[Your objective] Check each line of the records below and collect those holding "Type".

[Material for the task]
(* ===== verification/Machine.v ===== *)
(** * Port I/O, the kernel log and atomics

    The interface between the kernel and the hardware it drives: the port
    instructions of src/src/arch/x86_64/io.h against an arbitrary device, the
    [klog] macro of src/src/klog.h against a list of log records, and the
    atomic operations of src/src/arch/x86_64/atomic.c. *)

From S2P Require Import Prelude.

(** ** Ports *)

(** The devices behind the ports are hardware, not code of the kernel: a state
    [D] and the effect of each port instruction on it, both arbitrary. *)
Class PortIO (D : Type) := {
  port_in : Z → Z → D → Z * D;      (* width in bytes, port *)
  port_out : Z → Z → Z → D → D      (* width in bytes, port, value *)
}.

Section Ports.
Context {D : Type} `{PortIO D}.

Definition inb (port : Z) (d : D) : Z * D :=
  let '(v, d) := port_in 1 (u16 port) d in (u8 v, d).
Definition inw (port : Z) (d : D) : Z * D :=
  let '(v, d) := port_in 2 (u16 port) d in (u16 v, d).
Definition inl (port : Z) (d : D) : Z * D :=
  let '(v, d) := port_in 4 (u16 port) d in (u32 v, d).
Definition outb (port v : Z) (d : D) : D := port_out 1 (u16 port) (u8 v) d.
Definition outw (port v : Z) (d : D) : D := port_out 2 (u16 port) (u16 v) d.
Definition outl (port v : Z) (d : D) : D := port_out 4 (u16 port) (u32 v) d.
End Ports.

(** A device that answers every read from a script and records every write;
    used to evaluate drivers. *)
Record scripted := mkDev { script : list Z; written : list (Z * Z) }.

#[export] Instance scripted_ports : PortIO scripted := {|
  port_in _ _ d := match script d with
                   | [] => (0, d)
                   | v :: s => (v, mkDev s (written d))
                   end;
  port_out _ p v d := mkDev (script d) (written d ++ [(p, v)])
|}.

(** ** The kernel log *)

Definition KLOG_LEVEL_DEBUG : Z := 1.
Definition KLOG_LEVEL_INFO : Z := 3.
Definition KLOG_LEVEL_NOTICE : Z := 5.
Definition KLOG_LEVEL_WARN : Z := 7.
Definition KLOG_LEVEL_ERR : Z := 9.
Definition KLOG_LEVEL_CRIT : Z := 11.
Definition KLOG_LEVEL_EMERG : Z := 13.
Definition KLOG_MIN_LOG_LEVEL : Z := KLOG_LEVEL_DEBUG.

(** A record of the log: the level and the format string of the message. *)
Abbreviation klogs := (list (Z * string)).

Definition klog (level : Z) (fmt : string) (l : klogs) : klogs :=
  if KLOG_MIN_LOG_LEVEL <? level then l ++ [(level, fmt)] else l.

(** ** Atomic counters ([atomic_t] is a [uint32_t]) *)

Definition atomic_add (x add : Z) : Z := u32 (x + add).
Definition atomic_sub (x sub : Z) : Z := u32 (x - sub).
Definition atomic_get (x : Z) : Z := i32 x.

Lemma atomic_get_zero x : 0 ≤ x < 4294967296 → atomic_get x = 0 ↔ x = 0.
Proof.
  intros Hx. unfold atomic_get, i32, signed.
  replace (2 ^ 32) with 4294967296 by done. replace (2 ^ (32 - 1)) with 2147483648 by done.
  rewrite Z.mod_small by lia. destruct (x <? 2147483648) eqn:E; bool_cases; lia.
Qed.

[Response to the exercise]
Class PortIO (D : Type) := {
Context {D : Type} `{PortIO D}.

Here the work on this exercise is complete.